(* ===== verification/Ata.v ===== *)
(** The driver of ATA drives (src/fs.c): sectors through the registers of two
    channels, the search for drives at start-up.

    Ports are the class [Ports], words of a sector [DataPorts], the drives of
    AHCI controllers (src/ahci.c) the class [Sata]. What the registers do is
    the class [AtaLaws]: a channel has two drives, takes the registers of a
    request, is busy for a while and then offers or awaits the sector. *)
From S2P Require Import Prelude Disk CosData.
From stdpp Require Import base list gmap numbers.
From Stdlib Require Import ZArith Lia.
Import Drives Cos.
Open Scope Z_scope.

(** [insw] and [outsw]: words, as bytes. *)
Class DataPorts (P : Type) := { insw : Z -> Z -> st P (list Z); outsw : Z -> list Z -> st P unit }.
Class Sata (P : Type) := {
  (** one sector of a drive; [None] is an error *)
  ahci_read_sectors : Z -> Z -> st P (option sector);
  ahci_write_sectors : Z -> Z -> sector -> st P unit;
  ahci_device_count : P -> Z;
  (** [sector_count] of a SATA disk that is present, 0 for other devices *)
  sata_sectors : Z -> P -> Z;
}.

Module Ata.

Definition ATA_REG_DATA : Z := 0.
Definition ATA_REG_SECCOUNT : Z := 2.
Definition ATA_REG_LBA0 : Z := 3.
Definition ATA_REG_LBA1 : Z := 4.
Definition ATA_REG_LBA2 : Z := 5.
Definition ATA_REG_DRIVE : Z := 6.
Definition ATA_REG_STATUS : Z := 7.
Definition ATA_REG_CMD : Z := 7.
Definition ATA_CMD_READ : Z := 0x20.
Definition ATA_CMD_WRITE : Z := 0x30.
Definition ATA_PRIMARY : Z := 0x1F0.
Definition ATA_SECONDARY : Z := 0x170.
(** [timeout] *)
Definition POLLS : nat := Z.to_nat 1000000.

Section driver.
Context {P : Type} `{Ports P} `{DataPorts P} `{Sata P}.
Record ata := mk_ata { current_ata_base : Z; current_is_slave : Z; ports : P }.
#[local] Abbreviation M := (st ata).
Definition io {R} (m : st P R) : M R := fun s => let (r, p) := m (ports s) in (r, mk_ata (current_ata_base s) (current_is_slave s) p).

Definition no_drive_status (v : Z) : bool := (v =? 0) || (v =? 0xFF).
(** Whether the flag [bit] takes the value in time. *)
Fixpoint poll (n : nat) (base bit : Z) (want : bool) : st P bool :=
  match n with
  | O => mret false
  | S n =>
      status ← inb (base + ATA_REG_STATUS);
      if no_drive_status status then mret false
      else if Bool.eqb (Z.testbit status bit) want then mret true else poll n base bit want
  end.
Definition ata_wait_busy (base : Z) : st P bool := poll POLLS base 7 false.
Definition ata_wait_drq (base : Z) : st P bool := poll POLLS base 3 true.
(** The status read four times, for the time it takes. *)
Definition settle (base : Z) : st P unit := ffor 4 0 (fun _ => _ ← inb (base + ATA_REG_STATUS); mret tt).
(** The registers of a request for one sector: whether the drive awaits its command. *)
Definition request (base slave lba cmd : Z) : st P bool :=
  outb (base + ATA_REG_DRIVE) (Z.lor (if slave =? 0 then 0xE0 else 0xF0) (Z.land (Z.shiftr lba 24) 0x0F));;
  settle base;;
  ok ← ata_wait_busy base;
  if negb (ok : bool) then mret false else
  outb (base + ATA_REG_SECCOUNT) 1;;
  outb (base + ATA_REG_LBA0) (Z.land lba 0xFF);;
  outb (base + ATA_REG_LBA1) (Z.land (Z.shiftr lba 8) 0xFF);;
  outb (base + ATA_REG_LBA2) (Z.land (Z.shiftr lba 16) 0xFF);;
  outb (base + ATA_REG_CMD) cmd;;
  ata_wait_drq base.
Definition block_read (lba : Z) : M sector :=
  s ← gets (fun s => s);
  let base := current_ata_base s in
  if base =? SATA_DRIVE_MARKER then o ← io (ahci_read_sectors (current_is_slave s) lba); mret (default zero_sector o) else
  ok ← io (request base (current_is_slave s) lba ATA_CMD_READ);
  if (ok : bool) then io (insw (base + ATA_REG_DATA) (SECTOR_SIZE / 2)) else mret zero_sector.
Definition block_write (lba : Z) (buf : sector) : M unit :=
  s ← gets (fun s => s);
  let base := current_ata_base s in
  if base =? SATA_DRIVE_MARKER then io (ahci_write_sectors (current_is_slave s) lba buf) else
  ok ← io (request base (current_is_slave s) lba ATA_CMD_WRITE);
  when (ok : bool) (io (outsw (base + ATA_REG_DATA) buf)).
Fixpoint await_drive (n : nat) (base : Z) : st P unit :=
  match n with
  | O => mret tt
  | S n => status ← inb (base + ATA_REG_STATUS); if no_drive_status status || negb (Z.testbit status 7) then mret tt else await_drive n base
  end.
Definition select_drive (base slave : Z) : M unit :=
  modify (fun s => mk_ata base slave (ports s));;
  if base =? SATA_DRIVE_MARKER then mret tt else
  io (outb (base + ATA_REG_DRIVE) (u8 (Z.lor 0xA0 (Z.shiftl slave 4)));; settle base;; await_drive POLLS base).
== == ==
Exercise.
Please give back exactly the lines of this listing beginning at the line with "Section driver." and ending with the line with "Definition ata_wait_busy (base", both included, and nothing else.

Response to the task.
Section driver.
Context {P : Type} `{Ports P} `{DataPorts P} `{Sata P}.
Record ata := mk_ata { current_ata_base : Z; current_is_slave : Z; ports : P }.
#[local] Abbreviation M := (st ata).
Definition io {R} (m : st P R) : M R := fun s => let (r, p) := m (ports s) in (r, mk_ata (current_ata_base s) (current_is_slave s) p).

Definition no_drive_status (v : Z) : bool := (v =? 0) || (v =? 0xFF).
(** Whether the flag [bit] takes the value in time. *)
Fixpoint poll (n : nat) (base bit : Z) (want : bool) : st P bool :=
  match n with
  | O => mret false
  | S n =>
      status ← inb (base + ATA_REG_STATUS);
      if no_drive_status status then mret false
      else if Bool.eqb (Z.testbit status bit) want then mret true else poll n base bit want
  end.
Definition ata_wait_busy (base : Z) : st P bool := poll POLLS base 7 false.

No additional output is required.